Comparative replication and immune activation profiles of SARS-CoV-2 and SARS-CoV in human lungs: an ex vivo study with implications for the pathogenesis of COVID-19

Abstract

Background

Severe acute respiratory syndrome coronavirus 2 (SARS-CoV-2) is an emerging coronavirus that has resulted in nearly 1,000,000 laboratory-confirmed cases including over 50,000 deaths. Although SARS-CoV-2 and SARS-CoV share a number of common clinical manifestations, SARS-CoV-2 appears to be highly efficient in person-to-person transmission and frequently cause asymptomatic infections.

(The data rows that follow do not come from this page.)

(** * Identity reconciler (NAD controller) and load-balancer reconciler

    A shallow embedding of two reconcilers of ovn-kubernetes:

    - [NAD]: [syncNAD] and [GetActiveNetworkForNamespace] of the network
      attachment definition controller (package networkAttachDefController);
    - [Loadbalancer]: [EnsureLBs], [mapLBDifferenceByKey], [buildLB] and
      [LoadBalancersEqualNoUUID] of package loadbalancer.

    Go maps are [gmap]s and [sets.String] is [gset string]; a slice is a
    list, except in the fields of a desired load balancer, where nil and
    empty are kept apart because [reflect.DeepEqual] tells them apart. A Go
    map read [m[k]] of a [map[string]string] yields the empty string for an
    absent key; that read is [zeroLookup]. The definitions come first, the
    properties follow in [NADTheory] and [LBTheory]. *)

From Stdlib Require Import Ascii.
From stdpp Require Import gmap strings list pretty.


(** [m[k]] on a Go [map[string]string]: the zero value for a missing key. *)
Definition zeroLookup (m : gmap string string) (k : string) : string :=
  default EmptyString (m !! k).

Module NAD.

(** ** Keys *)

(** [strings.Split(s, sep)] for a one-byte separator. *)
Fixpoint splitOn (sep : Ascii.ascii) (s : string) : list string :=
  match s with
  | EmptyString => [EmptyString]
  | String c s' =>
      if Ascii.eqb c sep then EmptyString :: splitOn sep s'
      else match splitOn sep s' with
           | p :: ps => String c p :: ps
           | [] => [String c EmptyString]
           end
  end.

(** client-go's [cache.SplitMetaNamespaceKey]: one part is a name without
    namespace, two parts are namespace and name, anything else is an error
    ([None]). *)
Definition SplitMetaNamespaceKey (key : string) : option (string * string) :=
  match splitOn "/"%char key with
  | [name] => Some (EmptyString, name)
  | [namespace; name] => Some (namespace, name)
  | _ => None
  end.

(** ** Networks *)

(** Modelled from the spec: the structural configuration of util.NetInfo
    (the network types of package util are not embedded here).
    The spec lists topology type, subnet, MTU and role, compared by value;
    the role decides whether the network is primary. *)
Record NetConf := mkNetConf {
  topologyType : string;
  subnet : string;
  mtu : Z;
  rolePrimary : bool;
}.

#[global] Instance NetConf_eq_dec : EqDecision NetConf.
Proof. solve_decision. Defined.

(** Modelled from the spec: util.NetInfo, a network descriptor: its name,
    its configuration and the set of declaration keys referencing it. *)
Record NetInfo := mkNetInfo {
  netName : string;
  netConf : NetConf;
  netNADs : gset string;
}.

#[global] Instance NetInfo_eq_dec : EqDecision NetInfo.
Proof. solve_decision. Defined.

(** Modelled from the spec: the methods of util.NetInfo the controller
    calls; the three that mutate return the changed network. *)
Definition GetNetworkName (n : NetInfo) : string := netName n.
Definition IsPrimaryNetwork (n : NetInfo) : bool := rolePrimary (netConf n).
Definition GetNADs (n : NetInfo) : gset string := netNADs n.

Definition AddNADs (key : string) (n : NetInfo) : NetInfo :=
  mkNetInfo (netName n) (netConf n) ({[ key ]} ∪ netNADs n).

Definition DeleteNADs (key : string) (n : NetInfo) : NetInfo :=
  mkNetInfo (netName n) (netConf n) (netNADs n ∖ {[ key ]}).

Definition SetNADs (key : string) (n : NetInfo) : NetInfo :=
  mkNetInfo (netName n) (netConf n) {[ key ]}.

(** Modelled from the spec: NetInfo.Equals, compatibility of two networks:
    their configurations are equal, whichever declaration keys reference
    them. The argument may be nil (no parsed network), which equals no
    network. *)
Definition Equals (n : NetInfo) (other : option NetInfo) : bool :=
  match other with
  | Some o => bool_decide (netConf n = netConf o)
  | None => false
  end.

(** ** Network manager *)

(** Modelled from the spec: the network manager (its implementation is not
    embedded here) answers which network has a name and is
    told to ensure or delete networks; it is the map from names to the
    networks last ensured. syncNAD mutates the network object it got from
    [getNetwork] and then always hands that object back through
    [EnsureNetwork] or removes it through [DeleteNetwork] before the manager
    is read again, so values and shared objects give the same manager. *)
Definition getNetwork (nm : gmap string NetInfo) (name : string) : option NetInfo :=
  nm !! name.

Definition EnsureNetwork (n : NetInfo) (nm : gmap string NetInfo) : gmap string NetInfo :=
  <[ GetNetworkName n := n ]> nm.

Definition DeleteNetwork (name : string) (nm : gmap string NetInfo) : gmap string NetInfo :=
  delete name nm.

(** The calls syncNAD makes on the network manager, in order. *)
Inductive NMCall :=
  | CallEnsureNetwork (n : NetInfo)
  | CallDeleteNetwork (name : string).

#[global] Instance NMCall_eq_dec : EqDecision NMCall.
Proof. solve_decision. Defined.

(** ** Controller state *)

Record nadController := mkController {
  nads : gmap string string;
  primaryNADs : gmap string string;
  networkManager : gmap string NetInfo;
}.

(** [newNADController]: both maps empty, no network ensured yet. *)
Definition newNADController : nadController := mkController ∅ ∅ ∅.

Inductive SyncError :=
  | ErrSplitKey (key : string)
  | ErrPrimaryConflict (primaryNAD key : string)
  | ErrConfigMismatch (key networkName : string).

However, the underlying mechanism that confers these viral characteristics on high transmissibility and asymptomatic infection remain incompletely understood.

Methods

We comprehensively investigated the replication, cell tropism, and immune activation profile of SARS-CoV-2 infection in human lung tissues with SARS-CoV included as a comparison.

Results

SARS-CoV-2 infected and replicated in human lung tissues more efficiently than that of SARS-CoV. Within the 48-hour interval, SARS-CoV-2 generated 3.20 folds more infectious virus particles than that of SARS-CoV from the infected lung tissues (P<0.024). SARS-CoV-2 and SARS-CoV were similar in cell tropism, with both targeting types I and II pneumocytes, and alveolar macrophages. Importantly, despite the more efficient virus replication, SARS-CoV-2 did not significantly induce types I, II, or III interferons in the infected human lung tissues. In addition, while SARS-CoV infection upregulated the expression of 11 out of 13 (84.62%) representative pro-inflammatory cytokines/chemokines, SARS-CoV-2 infection only upregulated 5 of these 13 (38.46%) key inflammatory mediators despite replicating more efficiently.

Conclusions

Our study provided the first quantitative data on the comparative replication capacity and immune activation profile of SARS-CoV-2 and SARS-CoV infection in human lung tissues. Our results provided important insights on the pathogenesis, high transmissibility, and asymptomatic infection of SARS-CoV-2.